Pollen-inspired magnetic nanoparticles with dual-recognition sensing interfaces for intelligent-response modulation of circulating tumor cells capture and release.

A critical prerequisite for translating circulating tumor cells (CTCs) detection technologies into clinical practice is achieving high-efficiency capture and non-destructive release of low-abundance CTCs in blood. In recent years, innovative designs and surface modification of bioinspired topological micro/nanostructured materials have provided efficient solutions to capture and release CTCs. Motivated by pollen morphology and multimodal regulation, this study designed pollen-inspired spiky topological magnetic nanoparticles (IP-GSMNs) based on dual-recognition interface and intelligent-response modulation for high-efficiency capture and non-destructive release of CTCs from peripheral whole blood. The spiky protrusions on the surface of IP-GSMNs structurally match the extended filopodia of CTCs. Furthermore, IP-GSMNs were functionalized via gradient surface modification with intelligent-response materials, antifouling brush layers, and specific targeting molecules.
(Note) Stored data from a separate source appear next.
(* ===== verification/SlabInv.v ===== *)
(** * SlabInv: the invariant of the kernel heap

    The pages and objects behind the state of [slab.cc], and what each of its
    steps does to them. *)

From S2P Require Import Prelude Bits Pmm PmmInit Slab.

(** ** Slots of a page *)

(** The object size of a size class. *)
Definition class (k : Z) : Z := default 0 (kSizeClasses !! Z.to_nat k).

Lemma class_facts k : 0 ≤ k < kNumSizeClasses → 8 ≤ class k ≤ 2048 ∧ (8 | class k) ∧ kPageSize / class k * class k = kPageSize.
Proof.
  unfold kNumSizeClasses. intros Hk.
  assert (k = 0 ∨ k = 1 ∨ k = 2 ∨ k = 3 ∨ k = 4 ∨ k = 5 ∨ k = 6 ∨ k = 7 ∨ k = 8) as H by lia.
  repeat destruct H as [->|H]; [..|subst k];
    (split; [by vm_compute|split; [apply Z.mod_divide; by vm_compute|by vm_compute]]).
Qed.

Definition slots_upto (n : nat) (base z : Z) : list Z := (λ i, base + Z.of_nat i * z) <$> seq 0 n.
Definition slots (base z : Z) : list Z := slots_upto (Z.to_nat (kPageSize / z)) base z.

Lemma elem_of_slots n base z a : a ∈ slots_upto n base z ↔ ∃ i, 0 ≤ i < Z.of_nat n ∧ a = base + i * z.
Proof.
  unfold slots_upto. rewrite list_elem_of_fmap. setoid_rewrite elem_of_seq. split.
  - intros (i & -> & Hi). exists (Z.of_nat i). lia.
  - intros (i & Hi & ->). exists (Z.to_nat i). rewrite Z2Nat.id by lia. split; [done|lia].
Qed.

Lemma NoDup_slots n base z : 0 < z → NoDup (slots_upto n base z).
Proof.
  intros Hz. unfold slots_upto. apply NoDup_fmap_2; [|apply NoDup_seq].
  intros i j E. apply Nat2Z.inj. apply (Z.mul_reg_r _ _ z); lia.
Qed.

Section class_slots.
Context (k base : Z) (Hk : 0 ≤ k < kNumSizeClasses).

Lemma slot_in_page a : a ∈ slots base (class k) → base ≤ a ∧ a + class k ≤ base + kPageSize.
Proof using Hk.
  destruct (class_facts k Hk) as (Hz & _ & E). intros (i & Hi & ->)%elem_of_slots.
  assert (0 ≤ kPageSize / class k) by (apply Z.div_pos; unfold kPageSize; lia). nia.
Qed.

Lemma slot_aligned a : (8 | base) → a ∈ slots base (class k) → (8 | a).
Proof using Hk.
  destruct (class_facts k Hk) as (_ & Hz & _). intros Hb (i & Hi & ->)%elem_of_slots.
  apply Z.divide_add_r; [done|by apply Z.divide_mul_r].
Qed.

Lemma slots_apart a b :
  a ∈ slots base (class k) → b ∈ slots base (class k) → a ≠ b → a + class k ≤ b ∨ b + class k ≤ a.
Proof using Hk.
  destruct (class_facts k Hk) as (Hz & _ & _). intros (i & Hi & ->)%elem_of_slots (j & Hj & ->)%elem_of_slots Hne.
  assert (i ≠ j) by (intros ->; done). destruct (decide (i < j)); [left|right]; nia.
Qed.
End class_slots.

(** ** The chain of free objects *)

Fixpoint chain (m : gmap Z Z) (head : Z) (l : list Z) : Prop :=
  match l with
  | [] => head = 0
  | a :: l' => head = a ∧ a ≠ 0 ∧ chain m (word_at m a) l'
  end.

Lemma chain_frame m m' head l : (∀ a, a ∈ l → m' !! a = m !! a) → chain m head l → chain m' head l.
Proof.
  revert head. induction l as [|a l IH]; intros head Hm; [done|]. cbn. intros (-> & ? & Hc). split_and!; [done|done|].
  unfold word_at. rewrite Hm by left. apply IH; [|done]. intros b Hb. apply Hm. by right.
Qed.

Lemma chain_push m head l a : chain m head l → a ∉ l → a ≠ 0 → chain (<[a := head]> m) a (a :: l).
Proof.
  intros Hc Ha H0. cbn. split_and!; [done|done|]. unfold word_at. rewrite lookup_insert_eq. cbn.
  apply (chain_frame m); [|done]. intros b Hb. rewrite lookup_insert_ne; [done|]. by intros ->.
Qed.

(** Formatting a page chains its slots in order. *)
Lemma format_ok n base z head m l :
  0 < base → 0 < z → Z.of_nat n * z < 2 ^ 32 → chain m head l → (∀ a, a ∈ slots_upto n base z → a ∉ l) →
  chain (format n base z head m).2 (format n base z head m).1 (slots_upto n base z ++ l) ∧
  ∀ a, a ∉ slots_upto n base z → (format n base z head m).2 !! a = m !! a.
Proof.
  intros Hb Hz. revert head m l. induction n as [|n IH]; intros head m l Hn Hc Hl; cbn [format]; [done|].
  rewrite wrap_small by nia. set (obj := base + Z.of_nat n * z) in *.
  assert (Es : slots_upto (S n) base z = slots_upto n base z ++ [obj]) by (unfold slots_upto; by rewrite seq_S, fmap_app).
  rewrite Es in *. assert (Hnd := NoDup_slots (S n) base z Hz). rewrite Es, NoDup_app in Hnd. destruct Hnd as (_ & Hnd & _).
  destruct (IH obj (<[obj := head]> m) (obj :: l)) as [H1 H2].
  - nia.
  - apply chain_push; [done| |unfold obj; nia]. apply Hl. rewrite elem_of_app, list_elem_of_singleton. auto.
  - intros a Ha. rewrite elem_of_cons. intros [->|Hin].
    + apply (Hnd obj Ha). by left.
    + apply (Hl a); [|done]. rewrite elem_of_app. auto.
  - rewrite <- app_assoc. split; [done|]. intros a Ha. rewrite elem_of_app, list_elem_of_singleton in Ha.
    rewrite H2 by tauto. rewrite lookup_insert_ne; [done|]. intros <-. tauto.
Qed.

(** ** Addresses *)

(** RAM and its direct map are page aligned and fit the address space. *)
Record layout_ok (base : Z) (m : pmm) : Prop := {
  ly_base : 0 < g_mem_base m;
  ly_aligned : page_aligned (g_mem_base m);
  ly_map : 0 < base;
  ly_map_aligned : page_aligned base;
  ly_limit : base + g_mem_base m + kPageSize * g_num_pages m ≤ 2 ^ 64;
}.

Definition page_va (s : slab) (p : Z) : Z := sl_base s + g_mem_base (sl_pmm s) + kPageSize * p.

Section addresses.
Context (s : slab) (Hly : layout_ok (sl_base s) (sl_pmm s)) (p : Z) (Hp : 0 ≤ p < g_num_pages (sl_pmm s)).

Lemma page_va_pos : 0 < page_va s p.
Proof using Hly Hp. destruct Hly. unfold page_va, kPageSize. lia. Qed.

Lemma page_va_aligned : (8 | page_va s p).
Proof using Hly Hp.
  destruct Hly. unfold page_va, page_aligned, kPageSize in *. 
  assert (∀ a, a mod 4096 = 0 → (8 | a)) as H.
  { intros a Ha%Z.mod_divide; [|done]. etrans; [|exact Ha]. by exists 512. }
  apply Z.divide_add_r; [apply Z.divide_add_r; by apply H|]. apply Z.divide_mul_l. by exists 512.
Qed.

Lemma page_to_data_va_ok : page_to_data_va p s = Ret (page_va s p).
Proof using Hly Hp.
  destruct Hly. unfold page_to_data_va, page_index_to_pa, pa_to_va, page_va, kPageSize in *.
  rewrite (proj2 (Z.leb_gt _ _)) by lia. cbn [mbind outcome_bind]. rewrite (wrap_small 64 (p * 4096)), (wrap_small 64 (g_mem_base _ + _)), wrap_small by lia. f_equal. lia.
Qed.

Lemma page_of_ok a : page_va s p ≤ a < page_va s p + kPageSize → page_of a s = Ret p.
Proof using Hly Hp.
  destruct Hly as [H1 H2 H3 H4 H5]. unfold page_va, page_of, va_to_pa, pa_to_page_index, page_aligned, kPageSize in *. intros Ha.
  change (u64 (Z.lnot (4096 - 1))) with (2 ^ 64 - 2 ^ 12). rewrite wrap_small by lia. rewrite land_page_mask by (unfold is_u64; lia).
  set (m := sl_pmm s) in *. remember (a - sl_base s) as pa eqn:Ea. unfold kPageSize.
  assert (Epa : pa - pa mod 4096 = g_mem_base m + 4096 * p).
  { pose proof (Z.div_mod pa 4096). pose proof (Z.mod_pos_bound pa 4096). pose proof (Z.div_mod (g_mem_base m) 4096). lia. }
  rewrite Epa, (wrap_small 64 (g_num_pages m * 4096)), (wrap_small 64 (g_mem_base m + g_num_pages m * 4096)) by lia.
  rewrite (proj2 (Z.ltb_ge _ _)), (proj2 (Z.leb_gt _ _)) by lia. cbn [orb]. rewrite wrap_small by lia.
  f_equal. symmetry. apply (Z.div_unique _ _ _ 0); lia.
Qed.
End addresses.

(** ** The invariant *)

(** What a slab page holds: the free objects in the order of their chain, and
    the objects in use. *)
Record spage := mkSp { sp_cache : Z; sp_free : list Z; sp_live : list Z }.

Record page_inv (s : slab) (p : Z) (sp : spage) : Prop := {
  pg_desc : page_at (sl_pmm s) p = mkPage 1 Slab 0;
  pg_cache : cache (meta_at s p) = Some (sp_cache sp);
  pg_count : obj_count (meta_at s p) = Z.of_nat (length (sp_live sp));
  pg_chain : chain (sl_mem s) (freelist (meta_at s p)) (sp_free sp);
  pg_class : 0 ≤ sp_cache sp < kNumSizeClasses;
  pg_slots : sp_free sp ++ sp_live sp ≡ₚ slots (page_va s p) (class (sp_cache sp));
}.

(** Frame [x] belongs to the heap. *)
Definition in_use (G : gmap Z spage) (L : gmap Z nat) (x : Z) : Prop :=
  is_Some (G !! x) ∨ ∃ p o, L !! p = Some o ∧ in_block p o x.

Section heap.
Context (cpu : Z) (F : Z → Prop).

(** [G] has the slab pages and [L] the large blocks in use; only [cpu] uses the
    heap, whose frames come from [F]. *)
Record heap_inv (B : gmap Z nat) (G : gmap Z spage) (L : gmap Z nat) (s : slab) : Prop := {
  hi_wf : pmm_wf B (sl_pmm s);
  hi_batch : 0 < g_pcp_batch_size (sl_pmm s);
  hi_layout : layout_ok (sl_base s) (sl_pmm s);
  hi_caches k : 0 ≤ k < kNumSizeClasses →
    obj_size_ (cache_at s k) = class k ∧ objs_per_slab_ (cache_at s k) = kPageSize / class k;
  hi_slab p sp : G !! p = Some sp → B !! p = Some 0%nat ∧ page_inv s p sp;
  hi_large p o : L !! p = Some o → B !! p = Some o ∧ page_at (sl_pmm s) p = mkPage 1 Allocated o;
  hi_active k c p : cpu_slab_ (cache_at s k) !! c = Some p → c = cpu ∧ ∃ sp, G !! p = Some sp ∧ sp_cache sp = k;
  hi_frames x : F x ↔ pool (sl_pmm s) x ∨ in_use G L x;
}.

(** Every slab page has an object in use: empty pages go back. *)
Definition all_used (G : gmap Z spage) : Prop := ∀ p sp, G !! p = Some sp → sp_live sp ≠ [].

(** An object of [z] bytes at [a], in the block at [p]. *)
Definition object_in (G : gmap Z spage) (L : gmap Z nat) (s : slab) (p a z : Z) : Prop :=
  (∃ sp, G !! p = Some sp ∧ a ∈ sp_live sp ∧ z = class (sp_cache sp)) ∨
  (∃ o, L !! p = Some o ∧ a = page_va s p ∧ z = kPageSize * pow2 o).
Definition object (G : gmap Z spage) (L : gmap Z nat) (s : slab) (a z : Z) : Prop := ∃ p, object_in G L s p a z.

Section consequences.
Context (B : gmap Z nat) (G : gmap Z spage) (L : gmap Z nat) (s : slab) (Hi : heap_inv B G L s).

Lemma block_bounds p o : B !! p = Some o → 0 ≤ p ∧ p + pow2 o ≤ g_num_pages (sl_pmm s) ∧ 0 < pow2 o.
Proof using Hi.
  intros Hp. pose proof (inv_blocks _ _ _ (wf_buddy _ _ (hi_wf _ _ _ _ Hi))) as HB.
  pose proof (blk_nonneg _ _ HB _ _ Hp). pose proof (blk_end _ _ HB _ _ Hp). pose proof (pow2_pos o). lia.
Qed.

Lemma blocks_apart p o q o' : B !! p = Some o → B !! q = Some o' → p ≠ q → p + pow2 o ≤ q ∨ q + pow2 o' ≤ p.
Proof using Hi.
  intros Hp Hq Hne. pose proof (inv_blocks _ _ _ (wf_buddy _ _ (hi_wf _ _ _ _ Hi))) as HB.
  pose proof (pow2_pos o). pose proof (pow2_pos o').
  destruct (decide (p + pow2 o ≤ q)); [by left|]. destruct (decide (q + pow2 o' ≤ p)); [by right|]. exfalso. apply Hne.
  apply (blk_disj _ _ HB p o q o' (Z.max p q)); unfold in_block; (done || lia).
Qed.

Lemma slab_frame p sp : G !! p = Some sp → 0 ≤ p < g_num_pages (sl_pmm s).
Proof using Hi. intros [Hb _]%(hi_slab _ _ _ _ Hi). apply block_bounds in Hb. change (pow2 0) with 1 in Hb. lia. Qed.

Lemma live_slot p sp a : G !! p = Some sp → a ∈ sp_live sp → a ∈ slots (page_va s p) (class (sp_cache sp)).
Proof using Hi.
  intros Hp Ha. destruct (hi_slab _ _ _ _ Hi p sp Hp) as [_ Hpg]. rewrite <- (pg_slots _ _ _ Hpg), elem_of_app. auto.
Qed.

Lemma slab_owned p sp : G !! p = Some sp → owned B (sl_pmm s) p 0.
Proof using Hi.
  intros Hp. destruct (hi_slab _ _ _ _ Hi p sp Hp) as [Hb Hpg]. split; [done|]. rewrite (pg_desc _ _ _ Hpg). by right.
Qed.

Lemma large_owned p o : L !! p = Some o → owned B (sl_pmm s) p o.
Proof using Hi. intros Hp. destruct (hi_large _ _ _ _ Hi p o Hp) as [Hb Hd]. split; [done|]. rewrite Hd. by left. Qed.

(** An object lies in one block of the buddy system that is in use. *)
Lemma object_block p a z :
  object_in G L s p a z →
  ∃ o, owned B (sl_pmm s) p o ∧ page_va s p ≤ a ∧ a + z ≤ page_va s p + kPageSize * pow2 o ∧ 8 ≤ z ∧ (8 | a) ∧ (8 | z).
Proof using Hi.
  intros [(sp & Hp & Ha & ->)|(o & Hp & -> & ->)].
  - destruct (hi_slab _ _ _ _ Hi p sp Hp) as [Hb Hpg]. pose proof (pg_class _ _ _ Hpg) as Hk.
    pose proof (live_slot p sp a Hp Ha) as Hs. pose proof (slot_in_page _ _ Hk a Hs). destruct (class_facts _ Hk) as (Hz & Hz8 & _).
    exists 0%nat. change (pow2 0) with 1. split_and!; [by eapply slab_owned|lia|lia|lia| |done].
    eapply slot_aligned; [exact Hk| |exact Hs]. apply page_va_aligned; [apply Hi|by eapply slab_frame].
  - pose proof (large_owned p o Hp) as Ho. destruct (block_bounds p o) as (? & ? & ?); [apply Ho|]. exists o.
    split_and!; [done|lia|lia|unfold kPageSize; lia| |].
    + apply page_va_aligned; [apply Hi|lia].
    + apply Z.divide_mul_l. by exists 512.
Qed.
(** A page is in one of the two maps only. *)
Lemma slab_not_large p sp o : G !! p = Some sp → L !! p = Some o → False.
Proof using Hi.
  intros Hg Hl. destruct (hi_slab _ _ _ _ Hi p sp Hg) as [_ Hpg]. destruct (hi_large _ _ _ _ Hi p o Hl) as [_ Hd].
  by rewrite (pg_desc _ _ _ Hpg) in Hd.
Qed.

(** Different objects do not overlap. *)
Lemma objects_apart a z b y : object G L s a z → object G L s b y → a ≠ b → a + z ≤ b ∨ b + y ≤ a.
Proof using Hi.
  intros [p Ha] [q Hb] Hne. destruct (object_block p a z Ha) as (o & [Hp _] & Hpa & Hpz & _).
  destruct (object_block q b y Hb) as (o' & [Hq _] & Hqb & Hqy & _).
  destruct (decide (p = q)) as [<-|Hpq].
  - destruct Ha as [(sp & Hsp & Ha & ->)|(o1 & Hl & -> & ->)], Hb as [(sp' & Hsp' & Hb & ->)|(o2 & Hl' & -> & ->)].
    + simplify_eq. destruct (hi_slab _ _ _ _ Hi p sp Hsp) as [_ Hpg].
      eapply slots_apart; [apply Hpg|by eapply live_slot..|done].
    + by destruct (slab_not_large p sp o2).
    + by destruct (slab_not_large p sp' o1).
    + done.
  - unfold page_va in *. destruct (blocks_apart p o q o' Hp Hq Hpq); [left|right]; unfold kPageSize in *; nia.
Qed.

(** No part of an object can be handed out again. *)
Lemma owned_not_pool p o x : owned B (sl_pmm s) p o → in_block p o x → ¬ pool (sl_pmm s) x.
Proof using Hi.
  intros Ho Hx. pose proof (hi_wf _ _ _ _ Hi) as Hwf. pose proof (inv_blocks _ _ _ (wf_buddy _ _ Hwf)) as HB.
  intros [(o' & q & (Hq & Hs & _)%(inv_free _ _ _ (wf_buddy _ _ Hwf)) & Hin)|[c [Hq Hs]%(pcp_cached _ _ (wf_pcp _ _ Hwf))]].
  - assert (p = q) as <- by (by apply (blk_disj _ _ HB p o q o' x); [apply Ho|..]). destruct Ho as [_ Ho]. rewrite Hs in Ho. by destruct Ho.
  - assert (p = x) as <- by (apply (blk_disj _ _ HB p o x 0%nat x); [apply Ho|done..|by apply in_block_0]).
    destruct Ho as [_ Ho]. rewrite Hs in Ho. by destruct Ho.
Qed.

Lemma object_not_pool a z x :
  object G L s a z → a < page_va s x + kPageSize → page_va s x < a + z → ¬ pool (sl_pmm s) x.
Proof using Hi.
  intros [p Ha] H1 H2. destruct (object_block p a z Ha) as (o & Ho & Hpa & Hpz & _). apply (owned_not_pool p o); [done|].
  unfold in_block, page_va, kPageSize in *. lia.
Qed.
End consequences.
End heap.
These components collectively promoted multivalent interactions between IP-GSMNs and CTCs. A maximum CTC capture efficiency of 96.36 % ± 0.36 % was achieved while CTCs were released with an efficiency of 90.23 % ± 4.91 %, and viability of the released CTCs reached 99.77 % ± 0.40 %. Meanwhile, an intelligent-response multimodal regulatory platform integrating structural adaptation, interface regulation, molecular recognition, and dynamic dissociation was constructed. This platform achieved CTC capture counts ranging from 4 to 29 across 14 cancer patient blood samples while maintaining viability and integrity of released CTCs during dissociation. Importantly, this CTC capture-release platform established a non-invasive tumor profiling system for early diagnosis, therapeutic efficacy monitoring and personalized treatment, providing both scientific value and clinical significance for the development of precision oncology.